● Description of the task
Reproduce the section of the listing that begins at the line containing "- rewrite lookup_insert_ne" and finishes at the line containing "generalize dependent (choose_high_qc". Include both end lines and nothing beyond them.

BEGIN Dataset extract

(** ** The view transition *)

Lemma enter_new_view_inv L B B' s nv :
  inv i L B s -> view (rs s) <= nv <= B' -> inv i L B' (enter_new_view w nv s).
Proof.
  intros Hs Hnv. unfold enter_new_view.
  assert (inv i L B' (upd (set_view nv) s)) as H0'.
  { destruct Hs. split; [done| |..].
    - destruct i_facts0. by split.
    - intros c Hc Hci. destruct (i_own0 c Hc Hci) as (? & ? & ?). split_and!; [cbn; lia|done|done].
    - cbn. lia. }
  apply inv_emit; [done|]. destruct (_ =? _); [|by apply inv_emit].
  pose proof (i_facts _ _ _ _ H0') as Hf.
  apply inv_vd_mut; [done|by apply keeps_votes_conv; intros []|].
  destruct (f_vd _ _ Hf (view (rs s))) as [Hv Hp Hn]. split; [done|done|].
  intros j q. cbn. destruct (decide (my_id w = j)) as [->|Hne].
  - rewrite lookup_insert_eq. intros [= <-]. apply (f_prepare _ _ Hf).
  - rewrite lookup_insert_ne by done. apply Hn.
Qed.

(** ** The rules *)
Section with_order.
Context `{HashOrder}.

Lemma choose_high_qc_ok L r v : facts L r -> justify_ok L (choose_high_qc r v).
Proof.
  intros Hf q Hq. apply max_by_key_elem in Hq.
  apply list_elem_of_omap in Hq as ([j oq] & Hin & Ho). simpl in Ho. subst oq.
  apply elem_of_hash_iter in Hin. by apply (vd_nv _ _ _ (f_vd _ _ Hf v) j (Some q)).
Qed.

Lemma leader_prepare_inv L B s0 s' :
  inv i L B s0 -> Forall known (proposals (effects s')) -> leader_prepare w s0 = Ok s' -> inv i L B s'.
Proof.
  intros Hs Hkn. unfold leader_prepare. cbv zeta. destruct (negb _); [by intros [= <-]|].
  apply (inv_touch _ _ _ _ (view (rs s0))) in Hs.
  set (v := view (rs s0)) in *. set (s := upd (vd_mut v id) s0) in *. clearbody s v. clear s0.
  destruct (broadcast_proposal _); [by intros [= <-]|].
  destruct (_ <? _); [by intros [= <-]|].
  intros (d & _ & Hr)%result_bind_Ok. pose proof (choose_high_qc_ok _ _
    (saturating_sub_u64 v 1) (i_facts _ _ _ _ Hs)) as Hj. revert Hr.
  generalize dependent (choose_high_qc (rs s) (saturating_sub_u64 v 1)). intros high Hj.
  destruct (match high with Some _ => _ | None => _ end) as [nh|]; [|by intros [= <-]].
  destruct (_ <=? _); [by intros [= <-]|].
  intros (block & _ & Hk)%result_bind_Ok. rewrite (maybe_kick_proposals _ _ _ _ Hk) in Hkn.
  apply Forall_cons in Hkn as [Hkn _]. eapply inv_core_eq; [by eapply maybe_kick_core|].
  apply inv_vd_mut; [apply inv_emit; [done|by apply inv_tree_insert]| |].
  - apply keeps_votes_conv. intros t d'. by destruct (proposal d'), t.
  - assert (facts (log_of i L s) (rs s)) as Hf by apply Hs.
    pose proof (vd_ok_set_proposal _ v _ (mkNode (justify_parent high) (block_cmd block) nh) high
      (f_vd _ _ Hf v) eq_refl Hj Hkn) as Hd. revert Hd. cbn. vd_conv.
Qed.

END Dataset extract

● Solution for this exercise
  - rewrite lookup_insert_ne by done. apply Hn.
Qed.

(** ** The rules *)
Section with_order.
Context `{HashOrder}.

Lemma choose_high_qc_ok L r v : facts L r -> justify_ok L (choose_high_qc r v).
Proof.
  intros Hf q Hq. apply max_by_key_elem in Hq.
  apply list_elem_of_omap in Hq as ([j oq] & Hin & Ho). simpl in Ho. subst oq.
  apply elem_of_hash_iter in Hin. by apply (vd_nv _ _ _ (f_vd _ _ Hf v) j (Some q)).
Qed.

Lemma leader_prepare_inv L B s0 s' :
  inv i L B s0 -> Forall known (proposals (effects s')) -> leader_prepare w s0 = Ok s' -> inv i L B s'.
Proof.
  intros Hs Hkn. unfold leader_prepare. cbv zeta. destruct (negb _); [by intros [= <-]|].
  apply (inv_touch _ _ _ _ (view (rs s0))) in Hs.
  set (v := view (rs s0)) in *. set (s := upd (vd_mut v id) s0) in *. clearbody s v. clear s0.
  destruct (broadcast_proposal _); [by intros [= <-]|].
  destruct (_ <? _); [by intros [= <-]|].
  intros (d & _ & Hr)%result_bind_Ok. pose proof (choose_high_qc_ok _ _
    (saturating_sub_u64 v 1) (i_facts _ _ _ _ Hs)) as Hj. revert Hr.
  generalize dependent (choose_high_qc (rs s) (saturating_sub_u64 v 1)). intros high Hj.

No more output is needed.